▶ [TASK BRIEF]: Each line of the records below that holds "Inductive" should be copied out.

Saved entries:
(** * ChatTube: a model of the RAG service and of its HTTP handlers

    The development follows the layout of the repository:
    - [Py]: the few Python primitives the code relies on (exceptions,
      [str.join], [str.strip], literal [re.split]);
    - [text_splitter]: the text splitter the service configures in
      [RAGService.__init__] (rag_service.py:24-27);
    - [rag_service]: app/rag_service.py, method by method, in a monad of
      state, exceptions and a trace of requests and assignments;
    - [models], [main]: app/models.py and the handlers of app/main.py that
      call into the service;
    - [session], [scenario], [spec]: sequences of calls, concrete worlds
      to run the model in, and the vocabulary of the specification;
    - the properties, component by component.

    A Python [str] is modelled as a [string]: a sequence of characters, each
    a code point below 256.  Logging calls have no effect on the state and
    are left out. *)

From Stdlib Require Import String Ascii List ZArith QArith Lia Bool Arith.
From Stdlib Require Import DecimalString Sorted Permutation.
Import ListNotations.
Local Open Scope string_scope.
Local Open Scope list_scope.

(* ===================================================================== *)
(** * Python primitives *)
(* ===================================================================== *)

Module Py.

(** Exceptions, by class.  [Exception] is the plain base class the service
    raises itself; [TranscriptsDisabled] comes from youtube_transcript_api;
    [IndexError], [TypeError], [KeyError], [ValueError] and
    [AttributeError] are raised by the interpreter and the libraries;
    [HTTPException] is FastAPI's, with its status code and detail. *)
Inductive exn : Type :=
| Exception (msg : string)
| TranscriptsDisabled (msg : string)
| IndexError (msg : string)
| TypeError (msg : string)
| KeyError (msg : string)
| ValueError (msg : string)
| AttributeError (msg : string)
| HTTPException (status_code : Z) (detail : string).

(** [str(n)] for an integer: its decimal digits. *)
Definition str_int (n : Z) : string := NilZero.string_of_int (Z.to_int n).

(** [str(e)]: the message; for an [HTTPException] the status code, a
    colon and the detail. *)
Definition str (e : exn) : string :=
  match e with
  | Exception m | TranscriptsDisabled m | IndexError m | TypeError m
  | KeyError m | ValueError m | AttributeError m => m
  | HTTPException c d => str_int c ++ ": " ++ d
  end.

(** The outcome of a call: a value or a raised exception. *)
Inductive result (A : Type) : Type :=
| Ok (a : A)
| Raise (e : exn).
Arguments Ok {A} a.
Arguments Raise {A} e.

Definition rbind {A B} (r : result A) (k : A -> result B) : result B :=
  match r with
  | Ok a => k a
  | Raise e => Raise e
  end.

Definition is_ok {A} (r : result A) : bool :=
  match r with Ok _ => true | Raise _ => false end.

(** [len(s)] as a Python integer. *)
Definition len (s : string) : Z := Z.of_nat (String.length s).

(** [sep.join(parts)]. *)
Fixpoint join (sep : string) (parts : list string) : string :=
  match parts with
  | [] => ""
  | [p] => p
  | p :: rest => p ++ sep ++ join sep rest
  end.

(** The line feed character, for the literals that contain it. *)
Definition LF : string := String (ascii_of_nat 10) EmptyString.

(** [c.isspace()] on the code points below 256: TAB..CR, FS..US, SPACE,
    NEL (0x85) and NBSP (0xA0). *)
Definition isspace (c : ascii) : bool :=
  let n := nat_of_ascii c in
  (((9 <=? n) && (n <=? 13)) || ((28 <=? n) && (n <=? 31))
   || (n =? 32) || (n =? 133) || (n =? 160))%nat.

(** [s.lstrip()], [s.rstrip()] and [s.strip()]. *)
Fixpoint lstrip (s : string) : string :=
  match s with
  | EmptyString => EmptyString
  | String c t => if isspace c then lstrip t else s
  end.

Fixpoint rstrip (s : string) : string :=
  match s with
  | EmptyString => EmptyString
  | String c t =>
      match rstrip t with
      | EmptyString => if isspace c then EmptyString else String c EmptyString
      | r => String c r
      end
  end.

Definition strip (s : string) : string := lstrip (rstrip s).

▶ [RESULT OF THE EXERCISE]:
Inductive exn : Type :=
Inductive result (A : Type) : Type :=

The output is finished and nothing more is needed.